I feel like a god damned idiot, but what the fuck is a guy to do if he wants to read PDF files on an e-reader? They look like dogshit on Kindles. Thing is, I have a ton of them. Most of them somewhat obscure/can't be found in other formats.
I might be talking nonsense here, but I swear there is a niche market for some kind of affordable (<$100) tablet specifically designed for PDFs.
>>>I might be talking nonsense here, but I swear there is a niche market for some kind of affordable (<$100) tablet specifically designed for PDFs.
What would differentiate the hardware from current tablets to make that price possible?
And then what kind of PDF do you mean? Something squirted from a word processing/page-layout file that permits reflow or a collection of image scans (see Google Books) that are static? It's not that easy.
Less memory. Less research. It only has one job to do, etc. No extra bullshit.
I know I'm being ridiculous. I'm just bummed that I can't read some of these really awesome books with the same leisure that I can a Kindle book or a physical book. First world problems, etc. I have to get over being phenomenologically appalled at the idea of reading a book in the same space I read message boards. There's a weird mental block there.
Less memory? I don't know about that. There are some Google Book PDF scans of early 20th-century magazines that are close to 1GB in size. It's been my experience that even a good tablet doesn't keep more than 3-5 of these scanned PDF pages all rendered and ready to read if you want to switch back and forth between a bunch of pages.
I don't know about any of the more modern Kindles (or equivalent) but my girl friend's Kindle can't handle PDFs very well either. She reads a lot of scientific journals, which seem to usually be written in columns, and the Kindle gives you the option of either seeing the left column and the left half of the right one, or just the right hand half of the right.
This is the only reason I don't own an ebook reader yet. All the books I've read over the past few years are technical books. If I'm going to read rather tough material, I at least want the design/formatting to assist me in taking in the content.
Ebooks eliminate any typographical support (good) books can deliver.
> I mean, who gives a shit about some nerds when you’re moving bazillions of copies of books that help teens or moms explore new facets of their sexuality?
Can we have this conversation without resorting to highly gendered stereotypes for trivial-media-that-I'm-not-interested-in examples?

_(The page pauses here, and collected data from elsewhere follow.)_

(* ===== verification/Wal.v ===== *)
(** * The write-ahead log (shared/wal/wal.go)

    The file-backed, deduplicated, append-only list of entries that the server
    keeps per session and the client keeps as its replica, and the blocking
    streams that follow it. *)

From stdpp Require Import base gmap sets list strings vector numbers tactics relations.
From Stdlib Require Import ZArith Lia.
From S2P Require Import Prelude Words GoIO WalEntry.

(** ** State

    [w_notify] numbers the channel currently stored in [wal.notify]: the
    channels with a smaller number are the closed ones. *)

Record WAL : Type := MkWAL {
  w_done : bool;
  w_file : file;
  w_set : gset (vec u8 16);
  w_entries : list WalEntry;
  w_count : u32;
  w_notify : nat;
}.

Record WALStream : Type := MkStream { st_done : bool; st_index : u32 }.

Definition set_w_file (f : file) (w : WAL) : WAL :=
  MkWAL (w_done w) f (w_set w) (w_entries w) (w_count w) (w_notify w).

Definition on_file {A} (m : M file A) : M WAL A := zoom w_file set_w_file m.

(** ** Loading and opening *)

Definition load_entry (key : vec u8 16) (entry : WalEntry) (w : WAL) : WAL :=
  MkWAL (w_done w) (w_file w) ({[key]} ∪ w_set w) (w_entries w ++ [entry])
    (uincr (w_count w)) (w_notify w).

(** The length prefix, or [None] at the end of the file ([break]). *)
Definition read_length : M WAL (option u32) := λ w,
  match on_file (file_read_full 4) w with
  | (w', Ok lengthBuf) => (w', length ← le_Uint32 lengthBuf; Ok (Some length))
  | (w', Err EOF) => (w', Ok None)
  | (w', Err e) => (w', Err (Wrapf "wal: failed to read entry length" e))
  | (w', Panic) => (w', Panic)
  | (w', NoFuel) => (w', NoFuel)
  end.

Definition load_body (length : u32) : M WAL unit :=
  data ← wrapM "wal: failed to read entry data" (on_file (file_read_full (Z.to_nat (uval length))));
  entry ← lift match Parse data with
               | Err _ => Err (Errorf "wal: failed to deserialize entry")
               | r => r
               end;
  dedupKey ← lift (wrap_err "wal: failed to compute deduplication key" (DedupKey entry));
  modify (load_entry dedupKey entry).

Fixpoint load (fuel : nat) : M WAL unit :=
  match fuel with
  | 0 => lift NoFuel
  | S fuel =>
      length ← read_length;
      match length with
      | None => mret tt
      | Some length => load_body length;; load fuel
      end
  end.

Definition Close : M WAL unit :=
  modify (λ w, MkWAL true (w_file w) (w_set w) (w_entries w) (w_count w) (w_notify w));;
  on_file file_close.

Definition new_wal (f : file) : WAL := MkWAL false f ∅ [] (U32 0) 0.

(** Every iteration of [load] consumes at least the four bytes of a length. *)
Definition load_fuel (f : file) : nat := S (length (f_data f)).

(** [OpenWAL] on what [os.OpenFile] returned: the log, or the error and the file
    it closed. *)
Definition OpenWAL (opened : res file) : option file * res WAL :=
  match wrap_err "wal" opened with
  | Ok f =>
      match load (load_fuel f) (new_wal f) with
      | (w, Ok _) => (None, Ok w)
      | (w, Err e) => (Some (w_file (fst (Close w))), Err e)
      | (w, Panic) => (None, Panic)
      | (w, NoFuel) => (None, NoFuel)
      end
  | Err e => (None, Err e)
  | Panic => (None, Panic)
  | NoFuel => (None, NoFuel)
  end.

(** ** Appending *)

Definition rollback {A} (pos : nat) (msg : string) (m : M WAL A) : M WAL A :=
  on_err m (λ e,
    ignore (on_file (file_truncate pos));;
    ignore (on_file (file_seek_start pos));;
    fail (Wrapf msg e)).

(** The in-memory update and the wake-up: [close(wal.notify)] and a fresh
    channel. *)
Definition commit (key : vec u8 16) (entry : WalEntry) (w : WAL) : WAL :=
  MkWAL (w_done w) (w_file w) ({[key]} ∪ w_set w) (w_entries w ++ [entry])
    (uincr (w_count w)) (S (w_notify w)).

(** Seek, then write the length prefix and the data, then sync. *)
Definition write_record (lengthBuf data : bytes) : M WAL unit :=
  pos ← wrapM "wal: failed to seek in file" (on_file file_seek_current);
  rollback pos "wal: failed to write entry length to file" (on_file (file_write lengthBuf));;
  rollback pos "wal: failed to write entry to file" (on_file (file_write data));;
  rollback pos "wal: failed to sync file" (on_file file_sync).

(** The critical section of [Append]. *)
Definition append_locked (dedupKey : vec u8 16) (lengthBuf data : bytes) (entry : WalEntry) :
    M WAL unit :=
  dup ← gets (λ w, bool_decide (dedupKey ∈ w_set w));
  if (dup : bool) then mret tt else
  write_record lengthBuf data;;
  modify (commit dedupKey entry).

Definition Append (entry : WalEntry) : M WAL unit :=
  data ← lift (wrap_err "wal: failed to marshal entry" (Serialize entry));
  dedupKey ← lift (wrap_err "wal: failed to compute deduplication key" (DedupKey entry));
  lengthBuf ← lift (le_put32 (zeros 4) 0 4 (U32 (Z.of_nat (length data))));
  append_locked dedupKey lengthBuf data entry.

(** ** Reading *)

Definition Get (w : WAL) (index : u32) : res (option WalEntry) :=
  if decide (uval (w_count w) <= uval index)%Z then Ok None
  else match w_entries w !! Z.to_nat (uval index) with
       | Some e => Ok (Some e)
       | None => Panic
       end.

Definition Count (w : WAL) : u32 := w_count w.

Definition Subscribe (done : bool) (index : u32) : WALStream := MkStream done index.

(** ** Streams

    [Next] is a loop with three atomic regions: it reads [wal.notify] under the
    lock, calls [Get], and blocks in a [select].  Other goroutines run between
    them. *)

Inductive next_pc : Type :=
  | ReadNotify
  | CallGet (ch : nat)
  | Select (ch : nat)
  | Returned (r : res (WalEntry * u32)).

Inductive next_step (w : WAL) : next_pc * WALStream → next_pc * WALStream → Prop :=
  | next_read_notify st :
      next_step w (ReadNotify, st) (CallGet (w_notify w), st)
  | next_get_some ch st e :
      Get w (st_index st) = Ok (Some e) →
      next_step w (CallGet ch, st)
        (Returned (Ok (e, st_index st)), MkStream (st_done st) (uincr (st_index st)))
  | next_get_none ch st :
      Get w (st_index st) = Ok None →
      next_step w (CallGet ch, st) (Select ch, st)
  | next_get_panic ch st :
      Get w (st_index st) = Panic →
      next_step w (CallGet ch, st) (Returned Panic, st)
  | next_notified ch st :
      ch < w_notify w →
      next_step w (Select ch, st) (ReadNotify, st)
  | next_closed ch st :
      w_done w = true →
      next_step w (Select ch, st) (Returned (Err (Errorf "wal stream closed")), st)
  | next_canceled ch st :
      st_done st = true →
      next_step w (Select ch, st) (Returned (Err (Errorf "wal stream canceled")), st).

(** One subscriber among concurrent appenders.  After [Next] returns an entry
    its caller takes it (the label of the step) and calls it again. *)
Inductive follow_step :
    WAL * (next_pc * WALStream) → option (WalEntry * u32) → WAL * (next_pc * WALStream) → Prop :=
  | follow_next w p p' : next_step w p p' → follow_step (w, p) None (w, p')
  | follow_again w e i st :
      follow_step (w, (Returned (Ok (e, i)), st)) (Some (e, i)) (w, (ReadNotify, st))
  | follow_append w e p : follow_step (w, p) None (fst (Append e w), p)
  | follow_close w p : follow_step (w, p) None (fst (Close w), p)
  | follow_cancel w pc st : follow_step (w, (pc, st)) None (w, (pc, MkStream true (st_index st))).

(** What the caller has taken, oldest first. *)
Inductive follow_run (c0 : WAL * (next_pc * WALStream)) :
    list (WalEntry * u32) → WAL * (next_pc * WALStream) → Prop :=
  | run_start : follow_run c0 [] c0
  | run_step tr c o c' :
      follow_run c0 tr c → follow_step c o c' → follow_run c0 (tr ++ option_list o) c'.

(** ** The abstract log *)

(** An append-only list without two entries of the same key. *)
Definition has_key (k : vec u8 16) (l : list WalEntry) : Prop :=
  ∃ e, e ∈ l ∧ DedupKey e = Ok k.

Definition aappend (e : WalEntry) (l : list WalEntry) : list WalEntry :=
  if decide (DedupKey e ∈ DedupKey <$> l) then l else l ++ [e].

(** ** Invariants *)

Definition wal_frame (e : WalEntry) : bytes :=
  match Serialize e with
  | Ok d => le_bytes 4 (Z.of_nat (length d)) ++ d
  | _ => []
  end.

Definition wal_bytes (l : list WalEntry) : bytes := concat (wal_frame <$> l).

(** What is always true of the log in memory. *)
Record mem_wf (w : WAL) : Prop := {
  mem_known : Forall known_type (w_entries w);
  mem_set k : k ∈ w_set w ↔ has_key k (w_entries w);
  mem_count : w_count w = U32 (Z.of_nat (length (w_entries w)));
}.

(** No two entries of the log carry the same key. *)
Definition keys_nodup (w : WAL) : Prop := NoDup (DedupKey <$> w_entries w).

(** The open file holds exactly the log and the next write goes to its end. *)
Record disk_wf (w : WAL) : Prop := {
  disk_data : f_data (w_file w) = wal_bytes (w_entries w);
  disk_pos : f_pos (w_file w) = length (f_data (w_file w));
}.

(** ** File-only computations *)

(** A computation over the log that touches nothing but its file. *)
Definition file_only {A} (m : M WAL A) : Prop :=
  ∀ w, ∃ f r, m w = (set_w_file f w, r) ∧ returns r.

Lemma set_w_file_twice f1 f2 w : set_w_file f1 (set_w_file f2 w) = set_w_file f1 w.
Proof. done. Qed.

Lemma set_w_file_id w : set_w_file (w_file w) w = w.
Proof. by destruct w. Qed.

Lemma file_only_on_file {A} (m : M file A) : total m → file_only (on_file m).
Proof.
  intros Hm w. unfold on_file, zoom. specialize (Hm (w_file w)).
  destruct (m (w_file w)) as [f r]. by eexists _, _.
Qed.

Lemma file_only_bind {A B} (m : M WAL A) (k : A → M WAL B) :
  file_only m → (∀ a, file_only (k a)) → file_only (m ≫= k).
Proof.
  intros Hm Hk w. destruct (Hm w) as (f & r & Hr & Hret). unfold mbind, M_bind. rewrite Hr.
  destruct r as [a|e| |]; [|by eexists _, _|by destruct Hret..].
  destruct (Hk a (set_w_file f w)) as (f' & r' & Hr' & ?). eauto.
Qed.

Lemma file_only_fail {A} e : file_only (fail e : M WAL A).
Proof. intros w. exists (w_file w), (Err e). by rewrite set_w_file_id. Qed.

Lemma file_only_ret {A} (a : A) : file_only (mret a : M WAL A).
Proof. intros w. exists (w_file w), (Ok a). by rewrite set_w_file_id. Qed.

Lemma file_only_on_err {A} (m : M WAL A) h :
  file_only m → (∀ e, file_only (h e)) → file_only (on_err m h).
Proof.
  intros Hm Hh w. destruct (Hm w) as (f & r & Hr & Hret). unfold on_err. rewrite Hr.
  destruct r as [a|e| |]; [by eexists _, _| |by destruct Hret..].
  destruct (Hh e (set_w_file f w)) as (f' & r' & Hr' & ?). eauto.
Qed.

I'm really hoping Knuth doesn't discover how bad his books look in their Kindle editions, he's already had to fix this problem once... http://en.wikipedia.org/wiki/TeX#History
Simply put, PDF is a format designed to allow me to give you a document where you can be sure (with certain well defined exceptions that I can work around anyway) that you see what I intended you to see. That works brilliantly if I want you to see a letter-sized 3-color document, or an A5 booklet, or a funky 3" x 9" flyer, or whatever other size I want.
This doesn't work with e-book readers, because my e-book reader isn't A4 or 8" x 6" or whatever other format the book is in. Epub, mobi, LRF etc. give the e-book reader the ability to format the text (if it's pure text, and not, as OP complains, pre-formatted with assumptions the e-book reader can't match) for the screen or for my options wrt. zooming and font size.
I say all of this as both an avid PDF user (I write lots of documentation), and an avid e-book user. You use the right tool for the job. If you're complaining about PDFs on your e-book reader, you're doing it wrong.